Everyone will suffer from a headache every now and again. Whether it’s poor diet, or lack of sunlight, or too much sunlight, or hormonal imbalance, or a loud environment, or any other number of factors, headaches happen. Most of us can just pop a couple of aspirin and move on.
But other folks aren’t so lucky. Other folks suffer from daily headaches, and these are something to be aware of. Whether they’re the symptom of something potentially deadly like a stroke, or if they’re simply caused by bad posture or too much time in front of a computer screen, daily headaches are no joke and should be dealt with immediately and with extreme care.
In order for the medical establishment to consider your daily headaches to be chronic, they have to happen for at least two weeks a month over a period of ninety days. And, of course, they must not be the cause of another condition or medication. There are four main types of chronic daily headaches, the Chronic migraine, the Chronic tension-type headache, the New daily persistent headache.

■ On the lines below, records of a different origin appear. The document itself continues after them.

Lemma safe_handle p headers endpoint : safe (handle hmac app p headers endpoint).
Proof.
  destruct endpoint; simpl; try apply safe_answers.
  - unfold create_agent. safely.
  - apply safe_with_body. auto with safe.
  - unfold get_run_state. safely.
  - unfold get_events. safely.
  - unfold get_ag_ui. safely.
  - unfold get_ui. safely.
  - unfold get_run_stream. safely.
  - unfold get_stream. safely.
  - apply safe_with_body. intros b. safely.
  - unfold list_threads. safely.
  - apply safe_follow_up.
  - unfold get_board. safely.
  - unfold stop_run. safely.
  - apply safe_with_body. intros b. safely.
  - apply safe_stop_thread.
  - unfold stop_owner. safely.
  - apply safe_create_trigger.
  - apply safe_trigger_route. safely.
  - apply safe_try; [apply safe_with_triggers; safely|safely].
  - apply safe_trigger_route. safely.
  - apply safe_resume_trigger.
  - apply safe_rotate_trigger.
  - apply safe_create_turn.
  - unfold complete_coworker_turn. safely.
  - unfold fail_coworker_turn. safely.
Qed.

Lemma safe_serve headers endpoint : safe (serve hmac app headers endpoint).
Proof.
  apply safe_try; [|intros p; apply safe_handle]. apply safe_beside. unfold authenticated. safely.
Qed.

(** C12. Requests strand nothing: whatever route a request takes, with whatever
    headers and body, among any other processes that follow the rules, with any
    call failing and the process dying at any point, every step of its handler
    keeps the rules: logs only grow and end once, a run that is queued and open
    stays queued, claimed, parked or pending, and a run the handler stores to be
    queued is pending first.  The same holds of the hooks, which no token
    guards. *)
Theorem http_strands_nothing (w : Server R (Streams * X)) (v : Server R X) headers endpoint
    id hook_headers body :
  respectful q (prompt q) w -> Good q (sv_shared w) ->
  respectful q (prompt q) v -> Good q (sv_shared v) ->
  keeps q (prompt q) w (serve hmac app headers endpoint w).2 /\
  keeps q (prompt q) v (webhook_hook (J := J) hmac enqueue_debug app id hook_headers body v).2.
Proof.
  intros Hrw Hgw Hrv Hgv. split.
  - by eapply triple_keeps; [apply _|apply safe_serve|..].
  - by eapply triple_keeps; [apply _|apply safe_webhook_hook|..].
Qed.

(** A run carried out inside its request has ended when the request is
    answered: whatever its decider, its models and its tools do, whatever other
    processes append meanwhile, the run [start_run] answers with is stored and
    its log has its end. *)
Theorem inline_run_has_ended spec named (w : Server R X) stored w' :
  respectful q (prompt q) w -> Good q (sv_shared w) ->
  run_inline app spec named w = (Ok stored, w') ->
  has_terminal (sr_events stored) = true /\ seen_run (run_id spec) stored (sv_shared w').
Proof.
  intros Hr Hg E.
  destruct (triple_run_inline spec named w Hr Hg I) as [_ Hq']. by rewrite E in Hq'.
Qed.

End Safe.

(** ** A concrete service *)

#[local] Existing Instance demo_uuids.
#[local] Existing Instance demo_poster.
#[local] Existing Instance demo_no_memory.
#[local] Existing Instance demo_clocks.

(** The sample run's owner. *)
Definition demo_caller : Caller :=
  let o := owner sample_spec in mkCaller (issuer o) (subject o) (tenant o).

(** One token, the demo caller's; the service keeps no body it refused. *)
#[export] Instance demo_auth : Authenticator MemorySandbox :=
  {| authenticate token x :=
       (if bool_decide (token = "token") then Ok demo_caller else Err BadToken, x) |}.

#[export] Instance demo_rejection : Rejection unit :=
  {| is_body_error _ := true; body_text _ := "no body"; rejection_status _ := 400%N |}.

Definition demo_headers : HeaderMap := fun name =>
  if bool_decide (name = "authorization") then Some (Some "Bearer token") else None.

(** An application on [queue] whose decider completes at once. *)
Definition demo_app (queue : option RunQueue) : App MemorySandbox :=
  mkApp queue (Ok (fun _ x => (Ok (EComplete "done"), x))) (fun _ _ x => (Err "no model", x)) None
    (Some (string_bytes "0123456789abcdef0123456789abcdef")) (mkFacets true true true true).

Definition demo_body : RunBody :=
  mkRunBody (id_of 2) "1" "hello" Local (work_model sample_spec) None ∅.

Definition no_hmac (key message : list byte) : list byte := message.

Definition demo_http : Server Db (Streams * MemorySandbox) := demo_server ((∅ : Streams), no_sandboxes).

Example demo_serves :
  match (serve (J := unit) no_hmac (demo_app None) demo_headers (PostRuns (Ok demo_body)) demo_http).1 with
  | Ok (AnRun state) => dispatch state = DCompleted "done"
  | _ => False
  end.
Proof. vm_compute. reflexivity. Qed.

Lemma http_strands_nothing_witness :
  keeps Queue.open (prompt Queue.open) demo_http
    (serve (J := unit) no_hmac (demo_app (Some Queue.open)) demo_headers (PostRuns (Ok demo_body)) demo_http).2.
Proof.
  refine (proj1 (http_strands_nothing (J := unit) Queue.open gol_ok no_hmac (fun _ => "")
    (demo_app (Some Queue.open)) _ demo_http (demo_server no_sandboxes) demo_headers
    (PostRuns (Ok demo_body)) "" demo_headers [] _ _ _ _)).
  - intros q'. simpl. congruence.
  - apply calm_respectful. reflexivity.
  - apply demo_good.
  - apply calm_respectful. reflexivity.
  - apply demo_good.
Defined.

Lemma inline_run_has_ended_witness :
  exists stored, has_terminal (sr_events stored) = true /\
    seen_run (run_id sample_spec) stored
      (sv_shared (run_inline (demo_app None) sample_spec [] (demo_server no_sandboxes)).2).
Proof.
  destruct (run_inline (demo_app None) sample_spec [] (demo_server no_sandboxes)) as [r w'] eqn:E.
  assert (exists stored, r = Ok stored) as [stored Hr].
  { apply (f_equal fst) in E. vm_compute in E. simpl in E. eexists. symmetry. exact E. }
  exists stored.
  refine (inline_run_has_ended Queue.open (demo_app None) sample_spec []
    (demo_server no_sandboxes) stored w' _ _ _).
  - apply calm_respectful. reflexivity.
  - apply demo_good.
  - rewrite <-Hr. exact E.
Defined.
Example demo_answer :
  (answer_question (J := unit) (demo_app (Some Queue.open)) (id_of 1) " this " None asked_server).1 = Ok tt /\
  (answer_question (J := unit) (demo_app (Some Queue.open)) (id_of 1) " this " (Some (id_of 8))
     asked_server).1 = Err (ApiConflict "the task is waiting on another question").
Proof. vm_compute. split; reflexivity. Qed.

Lemma an_answer_lands_once_witness :
  exists own, sv_steps (answer_question (J := unit) (demo_app (Some Queue.open)) (id_of 1) " this " None
      asked_server).2 = own ++ sv_steps asked_server /\
    one_step runs_same (answers_open (id_of 1) (trim " this ") None) own.
Proof.
  destruct (answer_question (J := unit) (demo_app (Some Queue.open)) (id_of 1) " this " None
    asked_server) as [r w'] eqn:E.
  assert (r = Ok tt) as Hr.
  { apply (f_equal fst) in E. rewrite (proj1 demo_answer) in E. symmetry. exact E. }
  subst r.
  destruct (an_answer_lands_once (J := unit) Queue.open gol_ok (demo_app (Some Queue.open))
    (fun q' (H : Some Queue.open = Some q') => eq_sym (f_equal (default Queue.open) H)) (id_of 1) " this " None asked_server (Ok tt) w'
    (proj1 asked_server_good) (proj2 asked_server_good) E) as (own & Ho & Hl).
  exists own. exact (conj Ho Hl).
Defined.


(** [JoinBranch::evaluate]. *)
Definition JoinBranch : WorkflowDriver := fun _ =>
  Some (mkWorkflowStep
    [ExecuteTool (mkToolSpec "counter" ""); ExecuteTool (mkToolSpec "counter" "")] NoWait).

(** ** Workflow runs (harness-core/reduce.rs) *)

Inductive WorkflowRun := WorkflowOpen | WorkflowCompleted | WorkflowFailed | WorkflowInvalid.

(** [transition]; [None] is a panic of the driver. *)
Definition transition (driver : WorkflowDriver) (history : History) :
    option (WorkflowRun * list WorkflowCommand) :=
  match driver history with
  | None => None
  | Some (mkWorkflowStep commands NoWait) =>
      let next :=
        match commands with
        | [] => WorkflowInvalid
        | [(ExecuteTool _ | SpawnAgent _)] => WorkflowOpen
        | [CompleteWorkflow] => WorkflowCompleted
        | [FailWorkflow] => WorkflowFailed
        | joined =>
            if forallb (fun c => match c with ExecuteTool _ => true | _ => false end) joined
            then WorkflowOpen else WorkflowInvalid
        end in
      Some (next, commands)
  end.

(** ** Reading a program forwards *)

(** A tool call or a spawn waits for a record; the other commands end the
    workflow. *)
Definition is_call (c : WorkflowCommand) : bool :=
  match c with
  | ExecuteTool _ | SpawnAgent _ => true
  | CompleteWorkflow | FailWorkflow => false
  end.

(** The record that says a call was carried out. *)
Definition answers (c : WorkflowCommand) (r : HistoryRecord) : bool :=
  match c, r with
  | ExecuteTool tool, ToolRecord name _ => bool_decide (name = ts_name tool)
  | SpawnAgent spec, AgentSpawned agent => bool_decide (agent = as_agent spec)
  | _, _ => false
  end.

(** The call of a decision that is one. *)
Definition call_of (d : WorkDecision) : option WorkflowCommand :=
  match d with
  | DTool name input => Some (ExecuteTool (mkToolSpec name input))
  | DSpawnAgent agent input => Some (SpawnAgent (mkAgentSpec agent input))
  | _ => None
  end.

(** The arm a recorded counter selects. *)
Definition arm_of {A} (zero other : A) (counter : option string) : option A :=
  match path counter with
  | Unrecorded => None
  | Zero => Some zero
  | Nonzero => Some other
  end.

Inductive said := Finished | Issues (c : WorkflowCommand).
(* ===== verification/Bend.v ===== *)
(** * The line of a Bend workflow ([workflow-bend/lib.rs])

    Bend prints a program as one line of tokens in postfix, which
    [parse_encoding] reads back over a stack.  [encode_line] is the printer the
    source keeps as its reference.  [parse_encoding_iff] says that the parser
    accepts exactly the lines of programs within its limits, and gives back
    the program printed; so a line has one reading and a program one line. *)

From S2P Require Import Prelude Text Uuids Workflow.

Inductive FrontendError :=
| FeSetup (message : string)
| FeVersion (message : string)
| FeProof (message : string)
| FeEncoding (message : string)
| FeTimeout
| FeOutputLimit.

Definition MAX_TOKENS : nat := 2048.
Definition MAX_NAME_BYTES : nat := 128.
Definition MAX_INPUT_BYTES : nat := (64 * 1024)%nat.

(** ** The parser *)

(** A value on the stack: a decision, or the items of a sequence still being
    built. *)
Inductive Item := IDecision (d : WorkDecision) | IItems (items : list WorkDecision).

Definition into_decision (item : Item) : WorkDecision :=
  match item with IDecision d => d | IItems items => DSeq items end.

Definition encoding (message : string) : FrontendError := FeEncoding message.

Definition pop_decision (stack : list Item) (token : string) : result (WorkDecision * list Item) FrontendError :=
  match stack with
  | item :: stack => Ok (into_decision item, stack)
  | [] => Err (FeEncoding (token +:+ " is missing a decision"))
  end.

Definition digit (b : byte) : option N :=
  if between 48 57 b then Some (code b - 48)%N
  else if between 97 102 b then Some (code b - 97 + 10)%N
  else None.

(** The bytes of pairs of digits. *)
Fixpoint hex_chunks (hex : list byte) : option (list byte) :=
  match hex with
  | high :: low :: rest =>
      h ← digit high; l ← digit low; bytes ← hex_chunks rest;
      Some (Ascii.ascii_of_N (N.lor (N.shiftl h 4 mod 256) l) :: bytes)
  | _ => Some []
  end.

Definition unhex (hex : list byte) : result string FrontendError :=
  if negb (Nat.even (length hex)) then Err (encoding "hex text must have an even length")
  else
    match hex_chunks hex with
    | None => Err (encoding "hex text must be lowercase hex digits")
    | Some bytes =>
        if utf8 bytes then Ok (bytes_string bytes) else Err (encoding "hex text must be UTF-8")
    end.

Definition dot : byte := Ascii.ascii_of_N 46.
Definition space : byte := Ascii.ascii_of_N 32.
Definition quote : byte := Ascii.ascii_of_N 34.
Definition backslash : byte := Ascii.ascii_of_N 92.

(** [split_once]. *)
Fixpoint split_once (sep : byte) (bytes : list byte) : option (list byte * list byte) :=
  match bytes with
  | [] => None
  | b :: rest =>
      if bool_decide (b = sep) then Some ([], rest)
      else '(before, after) ← split_once sep rest; Some (b :: before, after)
  end.
(* ===== verification/BendGuard.v ===== *)
(** * The guard on a Bend source ([workflow-bend/boundary.rs])

    Before Bend runs a file, its text is scanned for the one [def main] it may
    have, which must return a String: an IO main would be executed.  A scan
    works on what is left of the text, [src[i..]], a list of bytes; taking it
    as text panics if it begins inside a character.  Loops have fuel, and
    running out of it is a panic too, so that a theorem that none panics says
    they end.

    [defines] is a grammar of the sources that counts their mains;
    [main_guard_iff] says the guard accepts exactly the sources that define
    one main, of a String, and [main_guard_returns] that it answers on every
    text. *)

From S2P Require Import Prelude Text Uuids Workflow Bend.

(** ** The scan *)

(** [None] is a panic. *)
Definition scan (A : Type) : Type := option (result A FrontendError).

Definition scan_ret {A} (x : A) : scan A := Some (Ok x).
Definition scan_bind {A B} (m : scan A) (f : A -> scan B) : scan B :=
  match m with None => None | Some (Err error) => Some (Err error) | Some (Ok x) => f x end.

Declare Scope scan_scope.
Open Scope scan_scope.

Notation "'let*' x ':=' m 'in' k" := (scan_bind m (fun x => k))
  (at level 10, x pattern, k at level 200, right associativity) : scan_scope.

Definition main_must_be_string {A} : scan A :=
  Some (Err (FeEncoding "main must return String; IO is not executed")).

Definition hash : byte := Ascii.ascii_of_N 35.
Definition apostrophe : byte := Ascii.ascii_of_N 39.
Definition brace_open : byte := Ascii.ascii_of_N 123.
Definition brace_close : byte := Ascii.ascii_of_N 125.
Definition letter_u : byte := Ascii.ascii_of_N 117.
Definition question : byte := Ascii.ascii_of_N 63.

(** [&src[i..]]. *)
Definition text_at (rest : list byte) : scan (list byte) :=
  match rest with
  | b :: _ => if is_continuation_byte b then None else scan_ret rest
  | [] => scan_ret rest
  end.

Definition is_blank (b : byte) : bool :=
  bool_decide (b = space) || bool_decide (b = newline) || bool_decide (b = carriage_return) ||
  bool_decide (b = Ascii.ascii_of_N 9).

(** [skip]; [comment] is whether the inner loop runs. *)
Fixpoint skip_from (comment : bool) (rest : list byte) : list byte :=
  match rest with
  | [] => []
  | b :: tail =>
      if comment then skip_from (negb (bool_decide (b = newline))) tail
      else if is_blank b then skip_from false tail
      else if bool_decide (b = hash) then skip_from true tail
      else rest
  end.

Definition skip (rest : list byte) : list byte := skip_from false rest.

Definition at_byte (b : byte) (rest : list byte) : bool :=
  match rest with b' :: _ => bool_decide (b' = b) | [] => false end.

Definition is_ascii_alphabetic (b : byte) : bool := between 65 90 b || between 97 122 b.
Definition is_ascii_alphanumeric (b : byte) : bool := is_ascii_alphabetic b || is_ascii_digit b.

Definition underscore : byte := Ascii.ascii_of_N 95.

Definition name_head (b : byte) : bool := is_ascii_alphabetic b || bool_decide (b = underscore).
Definition name_byte (b : byte) : bool :=
  is_ascii_alphanumeric b || bool_decide (b = underscore) || bool_decide (b = dot).

Definition starts (word rest : list byte) : bool := bool_decide (is_Some (strip_prefix word rest)).

Definition at_word (word rest : list byte) : scan bool :=
  let* rest := text_at rest in
  if starts word rest then
    let* after := text_at (drop (length word) rest) in
    scan_ret (negb (match after with b :: _ => name_byte b | [] => false end))
  else scan_ret false.

Fixpoint digits (rest : list byte) : nat :=
  match rest with b :: rest => if is_ascii_digit b then S (digits rest) else 0 | [] => 0 end.

(** [None] is [false]. *)
Definition skip_number (rest : list byte) : option (list byte) :=
  let n := digits rest in
  if (n =? 0)%nat then None
  else
    let rest := drop n rest in
    match rest with
    | b :: tail =>
        if bool_decide (b = Ascii.ascii_of_N 110) then Some tail
        else if bool_decide (b = dot) && (0 <? digits tail)%nat then
          let rest := drop (digits tail) tail in
          match rest with
          | e :: tail =>
              if bool_decide (e = Ascii.ascii_of_N 101) || bool_decide (e = Ascii.ascii_of_N 69) then
                let sign :=
                  match tail with
                  | s :: _ => if bool_decide (s = Ascii.ascii_of_N 43) || bool_decide (s = Ascii.ascii_of_N 45)
                              then 1%nat else 0%nat
                  | [] => 0%nat
                  end in
                let exponent := digits (drop sign tail) in
                if (0 <? exponent)%nat then Some (drop (sign + exponent) tail) else Some rest
              else Some rest
          | [] => Some rest
          end
        else Some rest
    | [] => Some rest
    end.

The chronic migraine, like all types of daily headaches, must meet the “two weeks out of every month” criteria. To be identified as a chronic migraine, it must affect only one side of your head. It will likely cause a pulsating pain that is very strong, and is aggravated by routine physical activities such as walking or climbing stairs. Like all migraines, the chronic migraine can cause nausea and vomiting and sensitivity to light.
The chronic tension headache will cause pain on both sides of your head, but pain that is less severe than the chronic migraine. It will also be a pain that feels like pressure, rather than a pulsating pain. And typically tension headaches aren’t exacerbated by physical activity.
The difference between the chronic tension-type headache and the new daily persistent headache is the cause. The chronic tension-type headache evolves from an “episode”, some event that dramatically ramps up the tension in your life. The new daily persistent headache has no known source, but becomes chronic almost immediately after the first incidence of a headache. In both cases, the symptoms are similar.
If you have two or more daily headaches a week it’s something you should see a doctor about, especially if they’re accompanied by other symptoms such as fatigue or blurred vision.